Repeat only the lines below from the one containing "(* ===== verification/CommandDispatcher.v" through the one containing "From stdpp Require Import sorting.", inclusive, exactly as written.

——————————

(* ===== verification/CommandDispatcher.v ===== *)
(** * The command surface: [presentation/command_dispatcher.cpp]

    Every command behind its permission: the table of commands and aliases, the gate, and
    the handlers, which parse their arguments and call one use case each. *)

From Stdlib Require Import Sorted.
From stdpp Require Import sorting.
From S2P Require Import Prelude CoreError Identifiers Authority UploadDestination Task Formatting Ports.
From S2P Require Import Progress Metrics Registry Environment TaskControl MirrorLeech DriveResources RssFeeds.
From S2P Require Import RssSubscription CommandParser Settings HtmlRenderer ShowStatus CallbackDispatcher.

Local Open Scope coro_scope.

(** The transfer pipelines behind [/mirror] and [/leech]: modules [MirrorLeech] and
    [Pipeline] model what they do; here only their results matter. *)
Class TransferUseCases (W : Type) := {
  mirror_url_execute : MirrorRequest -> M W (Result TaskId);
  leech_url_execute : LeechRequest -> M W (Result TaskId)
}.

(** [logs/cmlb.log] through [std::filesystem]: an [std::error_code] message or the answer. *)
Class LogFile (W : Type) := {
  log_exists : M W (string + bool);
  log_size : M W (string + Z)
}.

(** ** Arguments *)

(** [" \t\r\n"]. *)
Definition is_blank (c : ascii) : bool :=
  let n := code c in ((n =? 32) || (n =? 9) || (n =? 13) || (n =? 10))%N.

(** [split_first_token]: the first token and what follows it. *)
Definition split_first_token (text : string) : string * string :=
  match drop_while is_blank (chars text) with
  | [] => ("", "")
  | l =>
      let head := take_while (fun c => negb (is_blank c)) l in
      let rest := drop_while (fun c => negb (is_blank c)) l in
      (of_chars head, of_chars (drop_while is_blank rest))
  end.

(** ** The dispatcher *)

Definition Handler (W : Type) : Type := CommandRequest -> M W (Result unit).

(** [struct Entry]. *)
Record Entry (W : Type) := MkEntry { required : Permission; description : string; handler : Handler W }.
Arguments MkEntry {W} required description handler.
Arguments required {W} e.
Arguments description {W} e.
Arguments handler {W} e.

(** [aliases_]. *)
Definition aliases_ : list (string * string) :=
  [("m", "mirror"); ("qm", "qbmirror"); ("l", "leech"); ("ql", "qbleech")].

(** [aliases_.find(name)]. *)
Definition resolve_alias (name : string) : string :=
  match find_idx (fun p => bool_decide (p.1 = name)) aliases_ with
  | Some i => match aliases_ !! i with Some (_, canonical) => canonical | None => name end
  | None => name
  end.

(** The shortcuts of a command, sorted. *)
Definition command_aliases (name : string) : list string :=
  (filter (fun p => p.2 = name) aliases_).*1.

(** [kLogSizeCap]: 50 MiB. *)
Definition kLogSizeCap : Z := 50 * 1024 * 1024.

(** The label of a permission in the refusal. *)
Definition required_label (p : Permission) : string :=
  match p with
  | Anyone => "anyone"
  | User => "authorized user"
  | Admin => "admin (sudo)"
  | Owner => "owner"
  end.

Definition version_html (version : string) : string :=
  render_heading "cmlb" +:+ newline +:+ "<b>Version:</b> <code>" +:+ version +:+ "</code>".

——————————

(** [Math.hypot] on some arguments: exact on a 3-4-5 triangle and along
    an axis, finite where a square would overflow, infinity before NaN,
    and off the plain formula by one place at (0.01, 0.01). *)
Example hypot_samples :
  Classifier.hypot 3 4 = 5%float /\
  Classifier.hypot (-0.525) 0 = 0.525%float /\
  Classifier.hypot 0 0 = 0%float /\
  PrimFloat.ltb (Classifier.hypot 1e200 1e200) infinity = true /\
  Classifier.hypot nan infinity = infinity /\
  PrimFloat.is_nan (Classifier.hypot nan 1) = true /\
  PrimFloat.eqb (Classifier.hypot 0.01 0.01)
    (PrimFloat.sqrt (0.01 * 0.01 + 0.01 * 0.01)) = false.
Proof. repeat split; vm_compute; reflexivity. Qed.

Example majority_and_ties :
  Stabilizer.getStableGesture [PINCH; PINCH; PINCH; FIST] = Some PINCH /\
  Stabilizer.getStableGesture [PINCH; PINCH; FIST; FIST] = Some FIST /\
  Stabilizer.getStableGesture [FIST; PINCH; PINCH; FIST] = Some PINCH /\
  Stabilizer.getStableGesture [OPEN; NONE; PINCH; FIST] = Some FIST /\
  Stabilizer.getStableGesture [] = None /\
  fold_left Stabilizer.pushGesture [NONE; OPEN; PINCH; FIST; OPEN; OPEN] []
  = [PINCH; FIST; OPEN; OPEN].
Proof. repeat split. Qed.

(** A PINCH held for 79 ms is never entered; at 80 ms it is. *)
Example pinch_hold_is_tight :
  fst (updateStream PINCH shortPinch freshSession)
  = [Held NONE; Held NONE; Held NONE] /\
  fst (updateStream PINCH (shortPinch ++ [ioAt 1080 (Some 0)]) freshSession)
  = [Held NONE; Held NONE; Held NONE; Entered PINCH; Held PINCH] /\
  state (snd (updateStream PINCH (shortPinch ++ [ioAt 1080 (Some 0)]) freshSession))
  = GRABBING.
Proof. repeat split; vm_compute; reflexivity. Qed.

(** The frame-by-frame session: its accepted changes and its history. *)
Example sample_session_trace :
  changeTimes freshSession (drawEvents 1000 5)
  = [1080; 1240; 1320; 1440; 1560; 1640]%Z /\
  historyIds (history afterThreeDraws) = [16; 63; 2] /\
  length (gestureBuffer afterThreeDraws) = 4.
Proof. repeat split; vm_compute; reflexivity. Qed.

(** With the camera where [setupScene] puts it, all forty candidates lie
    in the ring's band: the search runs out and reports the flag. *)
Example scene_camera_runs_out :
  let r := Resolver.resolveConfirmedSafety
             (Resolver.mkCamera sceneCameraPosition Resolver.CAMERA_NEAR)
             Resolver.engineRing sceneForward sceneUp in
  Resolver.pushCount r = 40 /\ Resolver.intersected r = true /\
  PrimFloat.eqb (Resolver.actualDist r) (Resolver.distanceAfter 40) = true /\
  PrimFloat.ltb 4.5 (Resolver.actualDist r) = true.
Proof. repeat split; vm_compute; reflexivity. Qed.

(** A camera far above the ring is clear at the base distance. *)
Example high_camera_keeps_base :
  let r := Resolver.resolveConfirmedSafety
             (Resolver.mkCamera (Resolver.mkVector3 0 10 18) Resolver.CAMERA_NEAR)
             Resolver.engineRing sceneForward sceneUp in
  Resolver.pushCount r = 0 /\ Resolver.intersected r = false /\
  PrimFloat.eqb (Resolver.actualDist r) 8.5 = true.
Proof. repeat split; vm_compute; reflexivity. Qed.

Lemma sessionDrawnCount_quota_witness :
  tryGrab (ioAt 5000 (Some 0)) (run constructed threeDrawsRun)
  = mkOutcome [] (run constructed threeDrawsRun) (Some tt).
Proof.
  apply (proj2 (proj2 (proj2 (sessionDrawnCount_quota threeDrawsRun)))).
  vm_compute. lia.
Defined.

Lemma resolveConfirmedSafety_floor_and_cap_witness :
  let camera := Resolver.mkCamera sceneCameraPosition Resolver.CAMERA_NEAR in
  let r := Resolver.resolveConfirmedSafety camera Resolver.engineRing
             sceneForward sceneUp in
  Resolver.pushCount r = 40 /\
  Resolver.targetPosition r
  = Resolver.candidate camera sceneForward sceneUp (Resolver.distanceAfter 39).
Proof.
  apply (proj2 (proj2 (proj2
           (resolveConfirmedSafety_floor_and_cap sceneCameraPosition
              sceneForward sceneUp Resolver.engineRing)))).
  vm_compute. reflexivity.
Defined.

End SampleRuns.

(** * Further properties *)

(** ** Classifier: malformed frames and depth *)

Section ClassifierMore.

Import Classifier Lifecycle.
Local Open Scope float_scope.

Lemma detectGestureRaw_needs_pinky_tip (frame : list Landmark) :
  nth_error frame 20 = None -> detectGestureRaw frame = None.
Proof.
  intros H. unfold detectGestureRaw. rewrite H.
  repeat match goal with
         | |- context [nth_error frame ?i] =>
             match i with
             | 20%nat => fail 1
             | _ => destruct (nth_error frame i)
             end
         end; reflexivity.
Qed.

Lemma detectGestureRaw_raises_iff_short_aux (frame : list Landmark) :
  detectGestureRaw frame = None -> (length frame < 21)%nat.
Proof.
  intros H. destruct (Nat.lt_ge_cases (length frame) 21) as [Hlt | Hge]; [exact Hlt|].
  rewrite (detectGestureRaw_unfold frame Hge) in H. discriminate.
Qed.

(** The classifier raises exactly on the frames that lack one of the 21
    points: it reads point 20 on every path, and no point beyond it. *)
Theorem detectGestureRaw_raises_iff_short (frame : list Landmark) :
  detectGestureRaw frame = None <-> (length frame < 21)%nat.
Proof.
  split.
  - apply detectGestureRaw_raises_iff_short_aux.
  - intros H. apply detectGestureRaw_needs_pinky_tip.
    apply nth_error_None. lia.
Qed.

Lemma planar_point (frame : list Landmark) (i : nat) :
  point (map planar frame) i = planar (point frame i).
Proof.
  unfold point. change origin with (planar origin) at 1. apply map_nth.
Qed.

——————————

### Expected answer
(* ===== verification/CommandDispatcher.v ===== *)
(** * The command surface: [presentation/command_dispatcher.cpp]

    Every command behind its permission: the table of commands and aliases, the gate, and
    the handlers, which parse their arguments and call one use case each. *)

From Stdlib Require Import Sorted.
From stdpp Require Import sorting.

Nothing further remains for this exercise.